- sparkSession配置(最重要的地方:一定要设置idea本地机的访问hadoop集群的用户名,不然会报错用户没权限;然后需要设置hive数据仓库在hdfs上的位置,使sparkSQL跟其互通;第三sparkSession一定设置一个congfig配置存储元数据要连接的地址,通过thrift的方式连接)
System.setProperty("HADOOP_USER_NAME","jack")
val sparkConf: SparkConf = new SparkConf()
.setMaster("local[*]")
.setAppName("sparkSQL")
.set("spark.driver.host", "myword")
.set("spark.sql.warehouse.dir", "hdfs://hadoop101:8020/user/hive/warehouse")

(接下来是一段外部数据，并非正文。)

(** [@ src/sana/platform/db/models/model_gateway.py ModelInvocationRecord] *)
Record ModelInvocation := {
  mi_id : UUID;
  mi_tenant_id : UUID;
  mi_run_id : UUID;
  mi_step_id : UUID;
  mi_attempt_id : UUID;
  mi_reused_from_id : option UUID;
  mi_role : ModelRole;
  mi_provider : pystr;
  mi_model : pystr;
  mi_call_no : Z;
  mi_logical_call_key : pystr;
  mi_status : ModelInvocationStatus;
  mi_billing : BillingDisposition;
  mi_provider_called : bool;
  mi_prompt_tokens : Z;
  mi_completion_tokens : Z;
  mi_output : option ArtifactRef;
  mi_response_id : option pystr;
  mi_error : option (pystr * pystr);
  mi_started_at : datetime;
  mi_completed_at : option datetime
}.

Record ModelDb := { md_db : Db; md_invocations : gmap Z ModelInvocation }.

Definition set_db (d : Db) (m : ModelDb) : ModelDb := {| md_db := d; md_invocations := md_invocations m |}.
Definition set_invocations (i : gmap Z ModelInvocation) (m : ModelDb) : ModelDb :=
  {| md_db := md_db m; md_invocations := i |}.

(** A call of the step store. *)
Definition on_db {A} (f : M Db A) : M ModelDb A := fun m =>
  let '(d, r) := f (md_db m) in (set_db d m, r).

(** A row sealed with a status, its billing, tokens, output and error. *)
Definition mi_seal (status : ModelInvocationStatus) (billing : BillingDisposition)
    (tokens : Z * Z) (output : option ArtifactRef) (response_id : option pystr)
    (error : option (pystr * pystr)) (at_ : datetime) (i : ModelInvocation) : ModelInvocation :=
  {| mi_id := mi_id i; mi_tenant_id := mi_tenant_id i; mi_run_id := mi_run_id i;
     mi_step_id := mi_step_id i; mi_attempt_id := mi_attempt_id i;
     mi_reused_from_id := mi_reused_from_id i; mi_role := mi_role i; mi_provider := mi_provider i;
     mi_model := mi_model i; mi_call_no := mi_call_no i;
     mi_logical_call_key := mi_logical_call_key i; mi_status := status; mi_billing := billing;
     mi_provider_called := mi_provider_called i; mi_prompt_tokens := tokens.1;
     mi_completion_tokens := tokens.2; mi_output := output; mi_response_id := response_id;
     mi_error := error; mi_started_at := mi_started_at i; mi_completed_at := Some at_ |}.

(** [INSERT INTO model_invocations]: the primary key and the key of an attempt's calls. *)
Definition same_call (a b : ModelInvocation) : bool :=
  (mi_attempt_id a =? mi_attempt_id b) && bool_decide (mi_role a = mi_role b)
  && (mi_call_no a =? mi_call_no b).

Definition invocations (m : ModelDb) : list ModelInvocation := (map_to_list (md_invocations m)).*2.

Definition add_invocation (i : ModelInvocation) : M ModelDb unit :=
  m ← self;
  _ ← raise_if (bool_decide (is_Some (md_invocations m !! mi_id i)) || existsb (same_call i) (invocations m))
        (DatabaseError "duplicate key value violates unique constraint");
  update (fun m => set_invocations (<[mi_id i := i]> (md_invocations m)) m).

Definition save_invocation (i : ModelInvocation) : M ModelDb unit :=
  update (fun m => set_invocations (<[mi_id i := i]> (md_invocations m)) m).

(** The usage counters of a run's row, and its version. *)
Definition run_add_usage (calls prompt completion : Z) (r : SearchRun) : SearchRun :=
  let w := run_usage r in
  {| run_id := run_id r; run_tenant_id := run_tenant_id r;
     run_conversation_id := run_conversation_id r; run_message_id := run_message_id r;
     run_response_run_id := run_response_run_id r; run_routing := run_routing r;
     run_budget := run_budget r; run_status := run_status r;
     run_answer_quality := run_answer_quality r; run_stop_reason := run_stop_reason r;
     run_usage := {| bu_query_count := bu_query_count w; bu_provider_count := bu_provider_count w;
                     bu_fetch_count := bu_fetch_count w;
                     bu_llm_call_count := bu_llm_call_count w + calls;
                     bu_prompt_token_count := bu_prompt_token_count w + prompt;
                     bu_completion_token_count := bu_completion_token_count w + completion;
                     bu_expansion_rounds := bu_expansion_rounds w;
                     bu_phase_seconds := bu_phase_seconds w |};
     run_started_at := run_started_at r; run_completed_at := run_completed_at r;
     run_version := run_version r + 1; run_persisted_version := run_version r + 1 |}.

val sparksession: SparkSession = SparkSession
.builder()
.config(sparkConf)
.enableHiveSupport
.config("hive.metastore.uris", "thrift://hadoop101:9083")
.getOrCreate()
val sc: SparkContext = sparksession.sparkContext
sparksession.sql("show databases").show()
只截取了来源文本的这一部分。